Slipping from USC fight song into the Jewish pride anthem “David Melech Yisrael” threw trombone player Nathan Tiras for a few beats. He and nine other members of the famed USC band regained their musical footing in time to march the Chabad at USC’s Torah to its new home in style.
“We felt connected with the group marching in the procession,” said Tiras, a sophomore majoring in International Relations. “They were singing and enjoying themselves, and we eventually figured out how the music was supposed to be.”
To draw participants to University of Oregon’s Torah parade on Wednesday, Matt Peterson, a proud possessor of a brand new Environmental Studies degree, promoted the event as “the first time in the history of the world that a Torah was written especially for the Jews of Eugene.” Students said they’d show up, a willingness Peterson attributes to the Torah’s existence as a living document. “You wouldn’t see a whole bunch of English dancing in the street for a reprinting of Shakespeare’s folios,” he said, “but the Torah is active, it’s almost as if it has a soul.”
Just ten days prior, at Indiana University in Bloomfield, cars slowed on Seventh Avenue to honk in salute of the Torah procession led by IU’s Chabad House Jewish Student Center. “Everyone was able to see Jews in a different light,” said doctoral student Arielle Gereboff, who’s pursuing a PhD. in French Linguistics. As the merriment wove it’s way from the Student Union to the Chabad House with a police car escort, the crowd of a hundred became part of trend as more and more Torahs are dedicated to campus-based Chabad centers.

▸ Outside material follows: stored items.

(** What is in the block, for those who read it. *)
Definition readable (mem : list Z) (items : list (list Z)) : Prop :=
  VarBlockIsValid mem (vb_len items) = Ok VarBlockCheckOk ∧
  VarBlockLenFromHeader mem (vb_len items) = Ok (vb_len items) ∧
  ∃ rd, VarBlockReaderInit mem (vb_len items) = Ok rd ∧ VarBlockReaderItemCount rd = Ok (zlen items) ∧
    read_items (S (length items)) rd = Ok items ∧
    (∀ i item, items !! i = Some item → ∃ ptr,
       VarBlockReaderGetItemPtr rd (Z.of_nat i) = Ok (ptr, zlen item) ∧ peek mem ptr (zlen item) = Ok item) ∧
    (∀ item target, items = [item] → zlen item ≤ zlen target → ∃ target',
       VarBlockCollapseToSingleItem target mem (vb_len items) = Ok (target', zlen item) ∧
       holds target' 0 item ∧ length target' = length target).

Lemma vb_block_readable mem items : vb_block mem items → readable mem items.
Proof.
  intros Hb. destruct (vb_block_valid _ _ Hb) as [Hv Hl]. split; [done|]. split; [done|].
  exists (reader_of mem (vb_len items) items 0). split_and!.
  - by apply ReaderInit_spec.
  - apply (vb_getters _ _ _ _ (vb_hd _ _ Hb)).
  - rewrite read_items_spec by (done || lia). done.
  - intros i item Hi. eexists. split; [by apply ReaderGetItemPtr_spec|by apply peek_item].
  - intros item target -> Ht. unfold VarBlockCollapseToSingleItem. rewrite (ReaderInit_spec _ [item]) by done.
    cbn [mbind result_bind]. rewrite (ReaderGetItemPtr_spec _ [item] _ 0 0 item Hb eq_refl). cbn [mbind result_bind].
    rewrite (peek_item _ [item] 0 item Hb eq_refl). cbn [mbind result_bind].
    destruct (frames_poke target 0 item) as (target' & -> & Hh & F); [lia..|]. cbn [mbind result_bind].
    exists target'. split_and!; [done|done|apply F].
Qed.

(** A maker between two blocks: its limits, whatever its buffer holds. *)
Definition maker_ready (mk : VarBlockMaker) (maxBufferLen sl : Z) : Prop :=
  vbm_maxBufferLen mk = maxBufferLen ∧ maxBufferLen ≤ zlen (vbm_buffer mk) ∧
  vbm_tempScratchSpaceLen mk = sl ∧ zlen (vbm_tempScratchSpace mk) = sl ∧
  vbm_last2ByteOffsetPtr mk = 63 * 1024.

(** What a maker does with [items] from a start. *)
Definition makes (start : result VarBlockMaker) (maxBufferLen sl : Z) (items : list (list Z)) : Prop :=
  ∃ mk, start = Ok mk ∧
  if vb_capacity maxBufferLen sl items then
    ∃ mk' mem, add_items mk items = Ok (Some mk') ∧ VarBlockMakerItemCount mk' = zlen items ∧
      VarBlockMakerFinish mk' = Ok (mem, vb_len items) ∧ vb_len items ≤ maxBufferLen ∧
      maker_ready (with_buffer mk' mem) maxBufferLen sl ∧ readable mem items
  else add_items mk items = Ok None.

Lemma makes_from_start mk maxBufferLen sl items :
  maker_ok mk [] → vbm_maxBufferLen mk = maxBufferLen → vbm_tempScratchSpaceLen mk = sl →
  Forall (λ item, zlen item ≤ 2 ^ 30) items → makes (Ok mk) maxBufferLen sl items.
Proof.
  intros Hok <- <- Hlen. exists mk. split; [done|].
  pose proof (add_items_spec mk [] items Hok Hlen) as Hadd. rewrite app_nil_l in Hadd.
  assert (Hc : vb_capacity (vbm_maxBufferLen mk) (vbm_tempScratchSpaceLen mk) [] = true).
  { unfold vb_capacity. apply andb_true_iff. split; apply Z.leb_le; [apply Hok|].
    rewrite (mo_scratch _ _ Hok). apply Z.div_pos; simpl; lia. }
  specialize (Hadd Hc). destruct (vb_capacity _ _ items) eqn:Hcap; [|done].
  destruct Hadd as (mk' & Hadd & Hok' & E1 & E2 & E3).
  destruct (Finish_spec _ _ Hok') as (mem & Hfin & Hb & Hml). exists mk', mem.
  split_and!; [done|apply Hok'|done|rewrite <- E1; apply Hok'| |by apply vb_block_readable].
  unfold maker_ready. cbn [with_buffer vbm_buffer vbm_maxBufferLen vbm_tempScratchSpaceLen vbm_tempScratchSpace
    vbm_last2ByteOffsetPtr]. rewrite Hml.
  split_and!; [done|rewrite <- E1; apply Hok'|done|rewrite <- E2; symmetry; apply Hok'|apply Hok'].
Qed.

Lemma VarBlockMakerReset_spec mk maxBufferLen sl :
  maker_ready mk maxBufferLen sl → 8 ≤ maxBufferLen ≤ 2 ^ 24 →
  ∃ mk', VarBlockMakerReset mk = Ok mk' ∧ maker_ok mk' [] ∧ vbm_maxBufferLen mk' = maxBufferLen ∧
    vbm_tempScratchSpaceLen mk' = sl.
Proof.
  intros (<- & Hb & <- & Hs & Hl2) Hmax. unfold VarBlockMakerReset.
  destruct (init_header_spec (vbm_buffer mk)) as (b & -> & F & Hhd); [lia|]. cbn [mbind result_bind].
  eexists. split_and!; [done| |done|done]. apply maker_ok_start; try done. by rewrite (proj1 F).
Qed.

(** C35: a maker accepts items exactly as long as the block with them fits its buffer and its
    scratch area, with 2-byte offsets while no item starts behind 63 * 1024 and 3-byte offsets
    then (no item is refused earlier, and the conversion of the scratch area in place keeps all
    offsets); the finished block has the computed length, within the limit, passes the check,
    announces its length in its header, and is read back: the number of items, the items one by
    one, each item by its index, and a single item moved to the front.  This holds from a new
    maker and from one that is reset after a block, which the maker is ready for. *)
Theorem varblock_roundtrip maxBufferLen items :
  8 ≤ maxBufferLen ≤ 2 ^ 24 → Forall (λ item, zlen item ≤ 2 ^ 30) items →
  (∀ buffer scratch, maxBufferLen ≤ zlen buffer →
     makes (VarBlockMakerInit buffer maxBufferLen scratch (zlen scratch)) maxBufferLen (zlen scratch) items) ∧
  (∀ mk sl, maker_ready mk maxBufferLen sl → makes (VarBlockMakerReset mk) maxBufferLen sl items).
Proof.
  intros Hmax Hlen. split.
  - intros buffer scratch Hl.
    destruct (VarBlockMakerInit_spec buffer maxBufferLen scratch Hmax Hl) as (mk & -> & Hok & E1 & E2 & _).
    by apply makes_from_start.
  - intros mk sl Hr. destruct (VarBlockMakerReset_spec mk maxBufferLen sl Hr Hmax) as (mk' & -> & Hok & E1 & E2).
    by apply makes_from_start.
Qed.

(** Storing an offset behind the first leaves what the check looks at. *)
Lemma store_offset_spec mem items i v :
  vb_block mem items → (0 < i < length items)%nat →
  let w := width_of items in
  ∃ mem', store w mem (array_at items + Z.of_nat i * Z.of_nat w) v = Ok mem' ∧
    holds mem' (array_at items + Z.of_nat i * Z.of_nat w) (le_bytes w v) ∧
    vb_header mem' (small_of items) (total items) (zlen items) ∧ length mem' = length mem ∧
    VarBlockIsValid mem' (vb_len items) = Ok VarBlockCheckOk.
Proof.
  intros Hb Hi w. destruct (vb_fits _ _ Hb) as [Hf _]. pose proof (width_pos items) as Hw. fold w in Hw.
  unfold vb_len in Hf. fold w in Hf. pose proof (even_bounds (total items)). pose proof (even_bounds (zlen items * Z.of_nat w)).
  assert (Hiw : Z.of_nat i * Z.of_nat w + Z.of_nat w ≤ zlen items * Z.of_nat w ∧ Z.of_nat w ≤ Z.of_nat i * Z.of_nat w) by nia.
  set (o := array_at items) in *. assert (Ho : o = 8 + even (total items)) by done.
  destruct (frames_store w mem (o + Z.of_nat i * Z.of_nat w) v) as (mem' & Hst & Hh & F); [lia..|].
  assert (Hh' : vb_header mem' (small_of items) (total items) (zlen items)).
  { apply (vb_header_frames _ _ _ _ _ _ _ (vb_hd _ _ Hb) F). lia. }
  exists mem'. split_and!; [done|done|done|apply F|]. apply VarBlockIsValid_spec; [done| | |intros _]; fold w; fold o.
  - apply F; [apply Hb|]. rewrite length_zeros by lia. unfold VARBLOCK_HEADER_LEN. lia.
  - apply F; [apply (vb_pad2 _ _ Hb)|]. lia.
  - pose proof (GetOffset_spec mem items 0 Hb ltac:(lia)) as K0. unfold VarBlockGetOffset in *. fold o in K0.
    rewrite (proj1 (vb_getters _ _ _ _ Hh')). rewrite (proj1 (vb_getters _ _ _ _ (vb_hd _ _ Hb))) in K0.
    cbn [mbind result_bind] in *. unfold load in *. unfold w in *. cbn [take concat] in K0.
    destruct (small_of items); cbn [width] in *;
      rewrite (peek_frames _ _ _ _ _ _ F); done || (unfold VARBLOCK_BYTE_OFFSET_24_LEN; lia).
Qed.

(** An offset of the array can be read, whatever it is. *)
Lemma GetOffset_total mem items i :
  vb_header mem (small_of items) (total items) (zlen items) → vb_len items ≤ zlen mem → 0 ≤ i < zlen items →
  ∃ n, VarBlockGetOffset mem (array_at items) i = Ok n.
Proof.
  intros Hh Hl Hi. unfold VarBlockGetOffset. rewrite (proj1 (vb_getters _ _ _ _ Hh)). cbn [mbind result_bind].
  unfold vb_len, VARBLOCK_HEADER_LEN in *. pose proof (even_bounds (total items)).
  pose proof (even_bounds (zlen items * Z.of_nat (width_of items))).
  unfold load, VARBLOCK_BYTE_OFFSET_24_LEN. destruct (small_of items); cbn [width] in *.
  - destruct (peek_total mem (8 + even (total items) + i * 2) (Z.of_nat 2)) as (bs & -> & _); [lia..|]. by eexists.
  - destruct (peek_total mem (8 + even (total items) + i * 3) (Z.of_nat 3)) as (bs & -> & _); [lia..|]. by eexists.
Qed.

(** The check of a block accepts any offsets behind the first: an offset of a finished block
    can be overwritten with any value, [VarBlockIsValid] finds the block correct, and the reader
    hands out the pointer the value stands for, inside the items or not. *)
Lemma varblock_offsets_unchecked mk items i v :
  maker_ok mk items → (0 < i < length items)%nat → 0 ≤ v < 256 ^ Z.of_nat (width_of items) →
  ∃ mem mem' rd len, VarBlockMakerFinish mk = Ok (mem, vb_len items) ∧
    store (width_of items) mem (array_at items + Z.of_nat i * Z.of_nat (width_of items)) v = Ok mem' ∧
    VarBlockIsValid mem' (vb_len items) = Ok VarBlockCheckOk ∧
    VarBlockReaderInit mem' (vb_len items) = Ok rd ∧ VarBlockReaderGetItemPtr rd (Z.of_nat i) = Ok (v, len).
Proof.
  intros Hok Hi Hv. destruct (Finish_spec _ _ Hok) as (mem & Hfin & Hb & _).
  destruct (store_offset_spec mem items i v Hb Hi) as (mem' & Hst & Hh & Hhd & Hml & Hval). exists mem, mem'.
  destruct (vb_getters _ _ _ _ Hhd) as (Gs & Gl & Gc & _). destruct (maker_bounds _ _ Hok) as (? & ? & ?).
  assert (Hoff : VarBlockGetOffset mem' (array_at items) (Z.of_nat i) = Ok v).
  { unfold VarBlockGetOffset. rewrite Gs. cbn [mbind result_bind]. pose proof (width_pos items).
    destruct (small_of items); cbn [width] in *; apply load_small; done || lia. }
  unfold VarBlockReaderInit. rewrite Gl. cbn [mbind result_bind]. rewrite round_even_spec by lia.
  assert (Hnext : ∃ n, (if u32 (Z.of_nat i) <? u32 (zlen items - 1) then
    nextOffset ← VarBlockGetOffset mem' (array_at items) (Z.of_nat i + 1); Ok (nextOffset - v)
    else itemLenSum ← VarBlockGet_itemLenSum mem'; Ok (VARBLOCK_HEADER_LEN + itemLenSum - v)) = Ok n).
  { unfold u32. rewrite !Z.mod_small by lia. destruct (Z.ltb_spec (Z.of_nat i) (zlen items - 1)).
    - destruct (GetOffset_total mem' items (Z.of_nat i + 1)) as [n ->]; [done| |lia|by eexists].
      rewrite Hml. apply Hb.
    - rewrite Gl. by eexists. }
  destruct Hnext as [n Hnext]. eexists _, n. split_and!; [done|done|done|done|].
  unfold VarBlockReaderGetItemPtr, VarBlockGetItemPtrAndLen. cbn [vbr_buffer vbr_offsetToOffsetArray].
  rewrite Hoff. cbn [mbind result_bind]. rewrite Gc. cbn [mbind result_bind]. by rewrite Hnext.
Qed.

(** ** Witnesses *)

Definition wit_items : list (list Z) := [[1; 2; 3]; []; [4; 5]].

Lemma varblock_roundtrip_witness :
  vb_capacity 40 (zlen (replicate 20 9)) wit_items = true ∧
  makes (VarBlockMakerInit (replicate 40 7) 40 (replicate 20 9) (zlen (replicate 20 9))) 40
    (zlen (replicate 20 9)) wit_items.
Proof.
  split; [reflexivity|].
  apply (proj1 (varblock_roundtrip 40 wit_items ltac:(lia) ltac:(repeat constructor; vm_compute; discriminate))).
  vm_compute. discriminate.
Defined.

Until the new Torahs arrive, Chabad centers, like University of Oregon in Eugene, borrowed scrolls from area synagogues or used a scroll that floated from center to center based on need. However, for a Torah to be considered fit for use, it must be identical – down to the letter – to every other Torah, but rabbis and students marching in the processions say there’s nothing like a Torah of their own. “It is a sign that not only are we growing in numbers and programs but that we are growing with internal strength,” said Chabad of Indian University’s Rabbi Yehoshua Chincholker, “and a sign that we are for real.”
On the Sunday night after USC welcomed its own Torah, Kaley Zeitouni’s friends tossed around the idea of attending the Monday morning prayer services at Chabad. She recalled thinking, “That’s weird, Mondays – usually guys do that,” said Zeitouni, a sophomore majoring in Health Promotion and Disease Prevention. Then she remembered that the new Torah, the USC Torah, was going to be read from. “It definitely increases the personal connection,” she said.

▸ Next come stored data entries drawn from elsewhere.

Inductive SlruPageStatus :=
  | SLRU_PAGE_EMPTY
  | SLRU_PAGE_READ_IN_PROGRESS
  | SLRU_PAGE_VALID
  | SLRU_PAGE_WRITE_IN_PROGRESS.

#[global] Instance SlruPageStatus_eq_dec : EqDecision SlruPageStatus.
Proof. solve_decision. Defined.

Inductive SlruErrorCause :=
  | SLRU_OPEN_FAILED
  | SLRU_SEEK_FAILED
  | SLRU_READ_FAILED
  | SLRU_WRITE_FAILED
  | SLRU_FSYNC_FAILED
  | SLRU_CLOSE_FAILED.

#[global] Instance SlruErrorCause_eq_dec : EqDecision SlruErrorCause.
Proof. solve_decision. Defined.

(** What the operating system answers; [written]: a write that failed has put the page. *)
Inductive io_answer := IoDone | IoFailed (cause : SlruErrorCause) (written : bool).

#[global] Instance io_answer_eq_dec : EqDecision io_answer.
Proof. solve_decision. Defined.

(** The control structure of a log, the state of the server and the answers to its requests:
    [InRecovery] while the write-ahead log is replayed, [data_sync_retry] if the server goes on
    after a failed [fsync]. *)
Class SlruCtl (page : Type) := mkSlruCtl {
  zero_page : page;
  PagePrecedes : Z → Z → bool;
  io : nat → io_answer;
  InRecovery : bool;
  data_sync_retry : bool;
}.

Section Slru.
Context {page : Type}.

Record slot := mkSlot {
  page_number : Z;
  page_status : SlruPageStatus;
  page_dirty : bool;
  page_lru_count : Z;
  page_buffer : page;
}.

(** [ios] counts the requests to the operating system. *)
Record slru := mkSlru {
  slots : list slot;
  cur_lru_count : Z;
  latest_page_number : Z;
  files : gmap Z (list page);
  ios : nat;
}.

A new Torah draws the Jewish community on campus together. Rabbi Asi Spiegel of Chabad at University of Oregon went so far as to name his scroll a “CommUnity Torah.” During the procession at Indiana U, the Torah’s patron, Kevin McKassen handed the Torah to IU student Josh Lorch. The moment “physically represented the Torah’s transmission from generation to generation,” said Executive Vice President of Chabad of Indiana Rabbi Avrohom Grossbaum.
A more transcendent degree of unity was actually the reason, according to Chabad at USC’s Rabbi Dov Wagner, behind the choice to include the marching band at the procession. “At a major secular university, you can have a strong Jewish community and possess the Torah in that environment,” he said. “This isn’t something separate from who you are, it is part and parcel of who you are.” So impassioned were the students that they “danced and danced in 100 degree heat,” said Chabad at USC’s Runya Wagner.
At established synagogues with supporters not subsisting on financial aid disbursements and dorm meal plans, a new Torah is an opportunity to do some major fundraising. The capstone event generally involves a scribe filling in the last letters with a quill and inkbottle in view. University of Oregon’s Chabad, which doubles as Eugene’s community Chabad, did just that with the help of the Tenenbaum family. Secondhand Torahs are more compatible with campus Chabad budgets. At IU, a Torah previously used at the Kotel was donated. USC’s Torah arrived through a fund established by the late Sandra Brand, a Holocaust survivor. The Trojan Torah was once read in a Massachusetts congregation, but it reminds Wagner of a Torah he and USC students buried in New Orleans during a humanitarian mission after Katrina. After burying a Torah last year, bringing a Torah that had fallen into disrepair back into constant use “completed the circle” he said. “The fact we keep the letters of the Torah alive, and young people are celebrating opportunity to have it, is very powerful.”